President Joe Biden, California Gov. Gavin Newsom and Nevada Gov. Steve Sisolak all declared states of emergency on the fire this week, and more than 4,000 personnel were assisting with firefighting efforts. Officials said 497,000 gallons of water were dropped onto the blaze Thursday.
There are several other indicators of success, Gould said Friday morning: The number of residents in temporary evacuation shelters has decreased by 250, and the number of residents under evacuation warnings or orders went down by 5,500.
The number of properties threatened by the fire also decreased to about 32,000 from about 35,000 earlier this week.
Near Pollock Pines on Thursday, David Duncan said his home sits in an area that still remains under evacuation orders. He sat in his Ram 1500 pickup truck with his two dogs, hoping he could return after being forced to evacuate 16 days ago.

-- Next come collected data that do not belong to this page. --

(* ===== verification/Worker.v ===== *)
(** The background worker: WorkerCore::run and what it calls (src/worker.cpp).

    The thread is written as one computation. Every access to state that other
    threads also use goes through [shared], an interleaving point where the
    schedule lets them run, so a run of the worker is a run of the whole
    system under that schedule; with an empty schedule it is a sequential run.
    The two unbounded loops take the bound [fuel] and answer [None] when it is
    used up; WorkerSpec.v shows which bounds are enough. *)
From S2P Require Import Prelude Types Serializer Validator Queue Ids Session Sqlite Store StoreSpec StoreIface Pipeline Admission.

Local Open Scope Z_scope.
Local Open Scope pt_scope.

Section Worker.
Context {S K : Type} `{!StoreOps S} `{!SinkOps K}.
Context (dump : json -> library_call string).
#[local] Abbreviation Sy := (Sys S K).

(** * Definitions *)

(** [queue().pop_wait(...)]: the events moved. *)
Definition pop_batch : M Sy (list QueuedEvent) :=
  let* size := mget (fun s => cfg_batch_size (config (pipe s))) in
  with_queue (fun q => let '(_, out, q') := pop_wait q size [] in (out, q')).

(** Reads of the shared state. *)
Definition get_consent : M Sy ConsentState := mget (fun s => consent (pipe s)).
Definition get_generation : M Sy Z := mget (fun s => consent_generation (pipe s)).

(** The history of the sink. *)
Definition record_write (batch : EventBatch) (st : Status) : M Sy unit :=
  mput (fun s => set_late (late s + if bool_decide (consent (pipe s) = Granted) then 0 else 1)
                   (set_written (written s ++ [(batch, st)]) s)).

(** [WorkerCore::safe_write]. *)
Definition safe_write (batch : EventBatch) : M Sy Status :=
  let* present := mget (fun s => cfg_sink (config (pipe s))) in
  if negb present then mreturn (mkStatus SinkError "no sink configured")
  else
  let* r := with_sink (sink_write batch) in
  let st := match r with
            | Value st => st
            | StdException what => mkStatus SinkError ("sink threw: " +:+ what)
            | OtherException => mkStatus SinkError "sink threw an unknown exception"
            end in
  record_write batch st ;;
  mreturn st.

(** [WorkerCore::safe_flush_sink]. *)
Definition safe_flush_sink : M Sy Status :=
  let* present := mget (fun s => cfg_sink (config (pipe s))) in
  if negb present then mreturn status_ok
  else
  let* r := with_sink sink_flush in
  match r with
  | Value st => mreturn st
  | StdException what => mreturn (mkStatus SinkError ("sink flush threw: " +:+ what))
  | OtherException => mreturn (mkStatus SinkError "sink flush threw an unknown exception")
  end.

(** The store section of [purge_store]. *)
Definition purge_and_count : M S (Status * Z) :=
  let* (purged, _) := store_purge_and_clear_revocation in
  if ok purged then let* (_, remaining) := store_count in mreturn (purged, remaining)
  else mreturn (purged, 0).

(** [WorkerCore::purge_store]. *)
Definition purge_store : M Sy unit :=
  let* (purged, remaining) := shared (with_store purge_and_count) in
  if negb (ok purged) then shared (note_error purged)
  else shared (reset_outstanding remaining).

(** [WorkerCore::work_remains_at_or_below]: the reason when work remains. *)
Definition work_remains_at_or_below (barrier : Z) : M Sy (option Status) :=
  if barrier =? 0 then mreturn None
  else
  let* front := shared (mget (fun s => front_ordinal (queue (pipe s)))) in
  if front <=? barrier
  then mreturn (Some (mkStatus Timeout "flush did not drain every event accepted before it"))
  else
  let* held := shared (mget (fun s => retry_front_ordinal (core s))) in
  if held <=? barrier
  then mreturn (Some (mkStatus StorageError
         ("events accepted before this flush could not be written to " +:+
          "durable storage and are awaiting retry")))
  else
  let* (counted, pending) := shared (with_store (store_count_up_to barrier)) in
  if negb (ok counted) then mreturn (Some counted)
  else if 0 <? pending
  then mreturn (Some (mkStatus SinkError
         ("events accepted before this flush are persisted but were " +:+
          "not acknowledged by the sink")))
  else mreturn None.

(** The record of a queued event with its payload. *)
Definition record_of (qe : QueuedEvent) (payload : string) : StoredRecord :=
  mkStored (event_id (qe_event qe)) (session_id (qe_event qe)) (sequence (qe_event qe))
    (qe_ordinal qe) (timestamp_ms (qe_event qe)) payload.

(** The event loop of [process_incoming]: what is kept, with its record. *)
Fixpoint keep_loop (generation : Z) (batch : list QueuedEvent)
    : M Sy (list (QueuedEvent * StoredRecord)) :=
  match batch with
  | [] => mreturn []
  | qe :: batch' =>
      if negb (qe_consent_generation qe =? generation) then
        upd_stats (add_discarded_consent 1) ;;
        shared (release_outstanding 1) ;;
        keep_loop generation batch'
      else
        let '(s, payload) := serialize dump (qe_event qe) in
        if negb (ok s) then
          report_error s ;;
          upd_stats (add_dropped_invalid 1) ;;
          shared (release_outstanding 1) ;;
          keep_loop generation batch'
        else
          let* rest := keep_loop generation batch' in
          mreturn ((qe, record_of qe payload) :: rest)
  end.

(** The final consent boundary: checked and inserted under [store_mutex], while
    other threads can still change the consent. [None] when consent was revoked. *)
Definition insert_at_boundary (generation : Z) (records : list StoredRecord) : M Sy (option Status) :=
  let* con := get_consent in
  if negb (bool_decide (con = Granted)) then mreturn None
  else
  let* gen := storing get_generation in
  if negb (gen =? generation) then mreturn None
  else
  let* inserted := storing (with_store (store_insert records)) in
  mreturn (Some inserted).

(** [WorkerCore::process_incoming]. *)
Definition process_incoming (drained : list QueuedEvent) : M Sy unit :=
  let* held := shared take_retry in
  let batch := held ++ drained in
  match batch with
  | [] => mreturn tt
  | _ =>
      let* generation := shared get_generation in
      let* con := shared get_consent in
      if negb (bool_decide (con = Granted)) then
        upd_stats (add_discarded_consent (vsize batch)) ;;
        shared (release_outstanding (vsize batch)) ;;
        purge_store
      else
      let* kept := keep_loop generation batch in
      match kept with
      | [] => mreturn tt
      | _ =>
          let* inserted := shared (insert_at_boundary generation (snd <$> kept)) in
          match inserted with
          | None =>
              upd_stats (add_discarded_consent (vsize kept)) ;;
              shared (release_outstanding (vsize kept))
          | Some st =>
              if negb (ok st) then
                shared (note_error st) ;;
                shared (hold_for_retry (fst <$> kept))
              else upd_stats (add_persisted (vsize kept))
          end
      end
  end.

(** The check of [deliver_all] after the sink has answered. *)
Definition still_consented (generation : Z) : M Sy bool :=
  let* con := shared get_consent in
  if negb (bool_decide (con = Granted)) then mreturn false
  else
  let* gen := shared get_generation in
  mreturn (gen =? generation).

(** The loop of [WorkerCore::deliver_all]. *)
Fixpoint deliver_loop (fuel : nat) (delivered_any : bool) : M Sy (option bool) :=
  match fuel with
  | O => mreturn None
  | Datatypes.S fuel' =>
      let* con := shared get_consent in
      if negb (bool_decide (con = Granted)) then purge_store ;; mreturn (Some delivered_any)
      else
      let* size := mget (fun s => cfg_batch_size (config (pipe s))) in
      let* pending := shared (with_store (store_fetch_pending size)) in
      (if 0 <? fr_quarantined pending then
         shared (release_outstanding (fr_quarantined pending)) ;;
         upd_stats (add_dropped_invalid (fr_quarantined pending))
       else mreturn tt) ;;
      (if negb (ok (fr_status pending)) then shared (note_error (fr_status pending)) else mreturn tt) ;;
      match fr_events pending with
      | [] => mreturn (Some delivered_any)
      | events =>
          let* generation := shared get_generation in
          let* con := shared get_consent in
          if negb (bool_decide (con = Granted)) then purge_store ;; mreturn (Some delivered_any)
          else
          let* st := shared (safe_write events) in
          if negb (ok st) then
            shared (note_error st) ;;
            upd_stats (add_delivery_failures 1) ;;
            mreturn (Some delivered_any)
          else
          let* same := still_consented generation in
          if negb same
          then purge_store ;; mreturn (Some delivered_any)
          else
          let* (ack, _) := shared (with_store (store_acknowledge (se_event_id <$> events))) in
          if negb (ok ack) then shared (note_error ack) ;; mreturn (Some delivered_any)
          else
          upd_stats (add_delivered (vsize events)) ;;
          shared (release_outstanding (vsize events)) ;;
          deliver_loop fuel' true
      end
  end.

(** [WorkerCore::deliver_all]. *)
Definition deliver_all (fuel : nat) : M Sy (option bool) := deliver_loop fuel false.

(** The drain loop of a flush pass. *)
Fixpoint drain_loop (n fuel : nat) (barrier : Z) : M Sy (option unit) :=
  match n with
  | O => mreturn None
  | Datatypes.S n' =>
      let* why := work_remains_at_or_below barrier in
      match why with
      | None => mreturn (Some tt)
      | Some _ =>
          let* queue_before := shared (mget (fun s => queue_size (queue (pipe s)))) in
          let* more := shared pop_batch in
          let moved := negb (bool_decide (more = [])) in
          process_incoming more ;;
          let* d := deliver_all fuel in
          match d with
          | None => mreturn None
          | Some delivered =>
              if negb moved && negb delivered then
                let* queue_now := shared (mget (fun s => queue_size (queue (pipe s)))) in
                if queue_before <=? queue_now then mreturn (Some tt)
                else drain_loop n' fuel barrier
              else drain_loop n' fuel barrier
          end
      end
  end.

(** [while (t <= last) { pass_results_[t] = st; ++t; }] for [count] tokens. *)
Fixpoint record_results (count : nat) (t : Z) (st : Status) (m : list (Z * Status)) : list (Z * Status) :=
  match count with
  | O => m
  | Datatypes.S count' => record_results count' (t + 1) st (map_set t st m)
  end.

(** The records of the tokens after [handled] up to [last], then retention. *)
Definition answer_tokens (handled last : Z) (st : Status) (c : WorkerCore) : WorkerCore :=
  set_flush_done_ last
    (set_pass_results_
       (prune_pass_results_locked
          (record_results (Z.to_nat (last - handled)) (handled + 1) st (pass_results_ c))) c).

(** The flush part of one iteration of [run]: drain, flush the sink, judge,
    and answer the tokens. *)
Definition flush_pass (n fuel : nat) (handled want : Z) : M Sy (option unit) :=
  let* barrier := shared (mget (fun s => flush_barrier_ (core s))) in
  let* drained := drain_loop n fuel barrier in
  match drained with
  | None => mreturn None
  | Some _ =>
      let* sink_flush := shared safe_flush_sink in
      (if negb (ok sink_flush) then shared (note_error sink_flush) else mreturn tt) ;;
      let* outcome := shared (let* e := mget (fun s => pending_error_ (core s)) in
                              mput (on_core (set_pending_error_ status_ok)) ;; mreturn e) in
      let* residual := work_remains_at_or_below barrier in
      let outcome := match residual with
                     | Some why => if ok outcome then why else outcome
                     | None => outcome
                     end in
      shared (mput (on_core (answer_tokens handled want outcome))) ;;
      mreturn (Some tt)
  end.

(** One iteration of the loop of [run]: whether to stop, and the last token
    handled. *)
Definition iteration (n fuel : nat) (handled : Z) : M Sy (option (bool * Z)) :=
  let* want := shared (mget (fun s => flush_seq_ (core s))) in
  let flush_pending := handled <? want in
  (if flush_pending then shared (mput (on_core (set_pending_error_ status_ok))) else mreturn tt) ;;
  let* drained := shared pop_batch in
  process_incoming drained ;;
  let* d := deliver_all fuel in
  match d with
  | None => mreturn None
  | Some _ =>
      let* flushed := (if flush_pending then flush_pass n fuel handled want
                       else mreturn (Some tt)) in
      match flushed with
      | None => mreturn None
      | Some _ =>
          let* stop := shared (mget (fun s => stop_ (core s))) in
          mreturn (Some (stop, if flush_pending then want else handled))
      end
  end.

(** How the [try] block of [run] ends. *)
Inductive loop_exit : Type :=
| Stopped_normally (handled : Z)
| Threw (handled : Z) (what : option string)   (* a standard exception, or another *)
| Still_running (handled : Z)
| Out_of_fuel.

(** The loop of [run] for at most [rounds] iterations. [crash] is an exception
    that escapes an iteration: its number and what it says. *)
Fixpoint run_loop (rounds n fuel : nat) (crash : option (nat * option string)) (handled : Z)
    : M Sy loop_exit :=
  match crash with
  | Some (O, what) => mreturn (Threw handled what)
  | _ =>
      match rounds with
      | O => mreturn (Still_running handled)
      | Datatypes.S rounds' =>
          let* r := iteration n fuel handled in
          match r with
          | None => mreturn Out_of_fuel
          | Some (true, handled') =>
              log Info "playertrace worker stopped" ;; mreturn (Stopped_normally handled')
          | Some (false, handled') =>
              run_loop rounds' n fuel (prod_map pred id <$> crash) handled'
          end
      end
  end.

(** The catch clauses of [run]. *)
Definition catch (what : option string) : M Sy unit :=
  mput (on_core (set_terminal_status_ (mkStatus Internal
    (match what with
     | Some w => "the playertrace worker stopped unexpectedly: " +:+ w
     | None => "the playertrace worker stopped unexpectedly (unknown exception)"
     end)))).

(** The end of [run]: close admission after a failure, then answer every token
    that was never serviced. *)
Definition run_epilogue (handled : Z) : M Sy unit :=
  let* terminal := shared (mget (fun s => terminal_status_ (core s))) in
  (if negb (ok terminal) then shared mark_terminated ;; report_error terminal else mreturn tt) ;;
  shared (mput (on_core (fun c =>
    answer_tokens handled (flush_seq_ c) unserviced (set_finished_ true c)))).

(** [WorkerCore::run]. *)
Definition run (rounds n fuel : nat) (crash : option (nat * option string)) : M Sy loop_exit :=
  log Info "playertrace worker started" ;;
  let* e := run_loop rounds n fuel crash 0 in
  match e with
  | Stopped_normally handled => run_epilogue handled ;; mreturn e
  | Threw handled what => catch what ;; run_epilogue handled ;; mreturn e
  | Still_running _ => mreturn e
  | Out_of_fuel => mreturn e
  end.

End Worker.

There was little smoke in the blue sky, and Duncan said much of what has burned was four to five miles from his home. He said he didn’t understand why he couldn’t be let back in, noting that if the power were out he had a generator he could use.
In the meantime, he waited in his truck, hoping any moment the evacuation order would be lifted.
He gave a quick glance back at the dogs and noted that if he couldn’t get home Thursday, he’d go to Placerville and stay at his ex-wife’s house, where he could sleep and let the dogs out in the backyard.
“I just want to sleep in my own bed,” he said.